*EXERCISE PROMPT:* Nothing in the entries may differ when you return them.

Collected data entries:
Definition evidence_ok (c : ResourceClaim.t) : Prop :=
  (forall d, c.(prepared_binding_digest) = Some d -> is_sha256_digest d = true)
  /\ (forall f, c.(failure) = Some f -> validate_failure f = Ok tt)
  /\ (forall e, c.(release_evidence) = Some e ->
        ResourceClaimReleaseEvidence.validate e = Ok tt
        /\ ResourceClaimReleaseEvidence.slots e = slot_evidence c).

Lemma if_some_Ok {A} (o : option A) check :
  if_some o check = Ok tt <-> forall a, o = Some a -> check a = Ok tt.
Proof. destruct o; simpl; naive_solver. Qed.

Lemma validate_iff c :
  validate c = Ok tt <->
  fixed c /\ c.(claim_generation) <> 0%N /\ c.(aggregate_version) <> 0%N
  /\ (c.(created_at) <= c.(updated_at))%Z
  /\ is_sha256_digest c.(claim_digest) = true /\ calculate_claim_digest c = Ok c.(claim_digest)
  /\ evidence_ok c /\ state_valid c = true.
Proof.
  unfold validate, fixed, evidence_ok. rewrite !then_Ok, fail_if_Ok, !validate_claim_sha256_Ok.
  rewrite !orb_false_iff, !N.eqb_neq, Z.ltb_ge.
  assert (forall r : result unit, (reservation ← calculate_reservation_digest c;
    (if reservation != reservation_digest c
     then err "resource claim digest does not match its exact binding"
     else claim ← calculate_claim_digest c;
          fail_if (claim != claim_digest c) "resource claim digest does not match its exact binding") ;; r)
    = Ok tt <-> calculate_reservation_digest c = Ok (reservation_digest c)
      /\ calculate_claim_digest c = Ok (claim_digest c) /\ r = Ok tt) as ->.
  { intros r. destruct (calculate_reservation_digest c) as [rd|]; simpl; [|naive_solver].
    destruct (calculate_claim_digest c) as [cd|]; simpl.
    - unfold fail_if, err. do 2 case_bool_decide; subst; simpl; naive_solver.
    - unfold err. case_bool_decide; simpl; naive_solver. }
  rewrite !then_Ok, !if_some_Ok, fail_if_Ok, !negb_false_iff.
  assert ((forall a, release_evidence c = Some a ->
     (ResourceClaimReleaseEvidence.validate a ;;
      fail_if (negb (slot_evidence_matches c (ResourceClaimReleaseEvidence.slots a)))
        "stored resource release evidence has the wrong slots") = Ok tt) <->
    (forall e, c.(release_evidence) = Some e ->
        ResourceClaimReleaseEvidence.validate e = Ok tt
        /\ ResourceClaimReleaseEvidence.slots e = slot_evidence c)) as ->.
  { unfold slot_evidence_matches. split; intros Hall e He; specialize (Hall e He);
      rewrite then_Ok, fail_if_Ok in *; reflect_bools; done. }
  assert ((forall a, prepared_binding_digest c = Some a ->
      validate_claim_sha256 a "prepared resource binding digest" = Ok tt) <->
    (forall d, c.(prepared_binding_digest) = Some d -> is_sha256_digest d = true)) as ->.
  { by setoid_rewrite validate_claim_sha256_Ok. }
  tauto.
Qed.

(** What [validate] leaves open and the operations maintain: the time of the release is recorded
    with its evidence, a claim sent to an agent is not released as a mere reservation, and an agent's
    release answers the command that was issued. *)
Definition release_sound (c : ResourceClaim.t) : Prop :=
  (c.(state) <> Released -> c.(released_at) = None /\ c.(release_evidence) = None)
  /\ (forall e, c.(release_evidence) = Some e ->
       match e with
       | ResourceClaimReleaseEvidence.DatabaseReservationCancelled d _ _ =>
         d = c.(reservation_digest) /\ c.(prepare_command_id) = None
       | ResourceClaimReleaseEvidence.AgentReleased command _ _ _ => c.(release_command_id) = Some command
       | _ => True
       end).

Definition inv (c : ResourceClaim.t) : Prop := validate c = Ok tt /\ release_sound c.

(** The accepted transitions, each with the conditions under which it is taken and everything it
    writes. *)
Local Notation bumped at' c :=
  (c <| aggregate_version := (c.(aggregate_version) + 1)%N |> <| updated_at := at' |>).

Inductive effect (c : ResourceClaim.t) : ResourceClaim.t -> Prop :=
| eff_preparing command at' :
    c.(state) = ReservedInDb -> is_nil command = false ->
    effect c (bumped at' (c <| state := PreparingOnAgent |> <| prepare_command_id := Some command |>))
| eff_prepared command d at' :
    c.(state) = PreparingOnAgent -> c.(prepare_command_id) = Some command -> is_sha256_digest d = true ->
    effect c (bumped at' (c <| state := PreparedOnAgent |> <| prepared_binding_digest := Some d |>
                            <| prepared_at := Some at' |>))
| eff_bound e at' :
    c.(state) = PreparedOnAgent -> binding_evidence_matches c e = true ->
    effect c (bumped at' (c <| state := BoundToRuntimeUnit |>
                            <| bound_at := Some (canonical_timestamp e.(ResourceClaimBindingEvidence.observed_at)) |>))
| eff_releasing command d at' :
    matches c.(state) [PreparedOnAgent; BoundToRuntimeUnit; Orphaned] = true -> is_nil command = false ->
    (c.(claim_generation) + 1 <= u64_max)%N ->
    calculate_claim_digest (c <| claim_generation := (c.(claim_generation) + 1)%N |>) = Ok d ->
    effect c (bumped at' (c <| claim_generation := (c.(claim_generation) + 1)%N |> <| claim_digest := d |>
                            <| state := Releasing |> <| release_command_id := Some command |>
                            <| release_requested_at := Some at' |>))
| eff_released e at' :
    c.(state) <> Released -> ResourceClaimReleaseEvidence.validate e = Ok tt ->
    database_cancellation_matches c e = true
    \/ matches c.(state) [Releasing; Orphaned] = true
       /\ ResourceClaimReleaseEvidence.is_database_cancellation e = false ->
    slot_evidence_matches c (ResourceClaimReleaseEvidence.slots e) = true -> agent_release_is_stale c e = false ->
    effect c (bumped at' (c <| state := Released |>
                            <| released_at := Some (canonical_timestamp (ResourceClaimReleaseEvidence.observed_at e)) |>
                            <| release_evidence := Some e |> <| failure := None |>))
| eff_orphaned f at' :
    c.(state) <> Orphaned -> c.(state) <> Released -> validate_failure f = Ok tt ->
    effect c (bumped at' (c <| state := Orphaned |> <| failure := Some f |> <| orphaned_at := Some at' |>)).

*YOUR RESPONSE:*
Definition evidence_ok (c : ResourceClaim.t) : Prop :=
  (forall d, c.(prepared_binding_digest) = Some d -> is_sha256_digest d = true)
  /\ (forall f, c.(failure) = Some f -> validate_failure f = Ok tt)
  /\ (forall e, c.(release_evidence) = Some e ->
        ResourceClaimReleaseEvidence.validate e = Ok tt
        /\ ResourceClaimReleaseEvidence.slots e = slot_evidence c).

Lemma if_some_Ok {A} (o : option A) check :
  if_some o check = Ok tt <-> forall a, o = Some a -> check a = Ok tt.
Proof. destruct o; simpl; naive_solver. Qed.

Lemma validate_iff c :
  validate c = Ok tt <->
  fixed c /\ c.(claim_generation) <> 0%N /\ c.(aggregate_version) <> 0%N
  /\ (c.(created_at) <= c.(updated_at))%Z
  /\ is_sha256_digest c.(claim_digest) = true /\ calculate_claim_digest c = Ok c.(claim_digest)
  /\ evidence_ok c /\ state_valid c = true.
Proof.
  unfold validate, fixed, evidence_ok. rewrite !then_Ok, fail_if_Ok, !validate_claim_sha256_Ok.
  rewrite !orb_false_iff, !N.eqb_neq, Z.ltb_ge.
  assert (forall r : result unit, (reservation ← calculate_reservation_digest c;
    (if reservation != reservation_digest c
     then err "resource claim digest does not match its exact binding"
     else claim ← calculate_claim_digest c;
          fail_if (claim != claim_digest c) "resource claim digest does not match its exact binding") ;; r)
    = Ok tt <-> calculate_reservation_digest c = Ok (reservation_digest c)
      /\ calculate_claim_digest c = Ok (claim_digest c) /\ r = Ok tt) as ->.
  { intros r. destruct (calculate_reservation_digest c) as [rd|]; simpl; [|naive_solver].
    destruct (calculate_claim_digest c) as [cd|]; simpl.
    - unfold fail_if, err. do 2 case_bool_decide; subst; simpl; naive_solver.
    - unfold err. case_bool_decide; simpl; naive_solver. }
  rewrite !then_Ok, !if_some_Ok, fail_if_Ok, !negb_false_iff.
  assert ((forall a, release_evidence c = Some a ->
     (ResourceClaimReleaseEvidence.validate a ;;
      fail_if (negb (slot_evidence_matches c (ResourceClaimReleaseEvidence.slots a)))
        "stored resource release evidence has the wrong slots") = Ok tt) <->
    (forall e, c.(release_evidence) = Some e ->
        ResourceClaimReleaseEvidence.validate e = Ok tt
        /\ ResourceClaimReleaseEvidence.slots e = slot_evidence c)) as ->.
  { unfold slot_evidence_matches. split; intros Hall e He; specialize (Hall e He);
      rewrite then_Ok, fail_if_Ok in *; reflect_bools; done. }
  assert ((forall a, prepared_binding_digest c = Some a ->
      validate_claim_sha256 a "prepared resource binding digest" = Ok tt) <->
    (forall d, c.(prepared_binding_digest) = Some d -> is_sha256_digest d = true)) as ->.
  { by setoid_rewrite validate_claim_sha256_Ok. }
  tauto.
Qed.

(** What [validate] leaves open and the operations maintain: the time of the release is recorded
    with its evidence, a claim sent to an agent is not released as a mere reservation, and an agent's
    release answers the command that was issued. *)
Definition release_sound (c : ResourceClaim.t) : Prop :=
  (c.(state) <> Released -> c.(released_at) = None /\ c.(release_evidence) = None)
  /\ (forall e, c.(release_evidence) = Some e ->
       match e with
       | ResourceClaimReleaseEvidence.DatabaseReservationCancelled d _ _ =>
         d = c.(reservation_digest) /\ c.(prepare_command_id) = None
       | ResourceClaimReleaseEvidence.AgentReleased command _ _ _ => c.(release_command_id) = Some command
       | _ => True
       end).

Definition inv (c : ResourceClaim.t) : Prop := validate c = Ok tt /\ release_sound c.

(** The accepted transitions, each with the conditions under which it is taken and everything it
    writes. *)
Local Notation bumped at' c :=
  (c <| aggregate_version := (c.(aggregate_version) + 1)%N |> <| updated_at := at' |>).

Inductive effect (c : ResourceClaim.t) : ResourceClaim.t -> Prop :=
| eff_preparing command at' :
    c.(state) = ReservedInDb -> is_nil command = false ->
    effect c (bumped at' (c <| state := PreparingOnAgent |> <| prepare_command_id := Some command |>))
| eff_prepared command d at' :
    c.(state) = PreparingOnAgent -> c.(prepare_command_id) = Some command -> is_sha256_digest d = true ->
    effect c (bumped at' (c <| state := PreparedOnAgent |> <| prepared_binding_digest := Some d |>
                            <| prepared_at := Some at' |>))
| eff_bound e at' :
    c.(state) = PreparedOnAgent -> binding_evidence_matches c e = true ->
    effect c (bumped at' (c <| state := BoundToRuntimeUnit |>
                            <| bound_at := Some (canonical_timestamp e.(ResourceClaimBindingEvidence.observed_at)) |>))
| eff_releasing command d at' :
    matches c.(state) [PreparedOnAgent; BoundToRuntimeUnit; Orphaned] = true -> is_nil command = false ->
    (c.(claim_generation) + 1 <= u64_max)%N ->
    calculate_claim_digest (c <| claim_generation := (c.(claim_generation) + 1)%N |>) = Ok d ->
    effect c (bumped at' (c <| claim_generation := (c.(claim_generation) + 1)%N |> <| claim_digest := d |>
                            <| state := Releasing |> <| release_command_id := Some command |>
                            <| release_requested_at := Some at' |>))
| eff_released e at' :
    c.(state) <> Released -> ResourceClaimReleaseEvidence.validate e = Ok tt ->
    database_cancellation_matches c e = true
    \/ matches c.(state) [Releasing; Orphaned] = true
       /\ ResourceClaimReleaseEvidence.is_database_cancellation e = false ->
    slot_evidence_matches c (ResourceClaimReleaseEvidence.slots e) = true -> agent_release_is_stale c e = false ->
    effect c (bumped at' (c <| state := Released |>
                            <| released_at := Some (canonical_timestamp (ResourceClaimReleaseEvidence.observed_at e)) |>
                            <| release_evidence := Some e |> <| failure := None |>))
| eff_orphaned f at' :
    c.(state) <> Orphaned -> c.(state) <> Released -> validate_failure f = Ok tt ->
    effect c (bumped at' (c <| state := Orphaned |> <| failure := Some f |> <| orphaned_at := Some at' |>)).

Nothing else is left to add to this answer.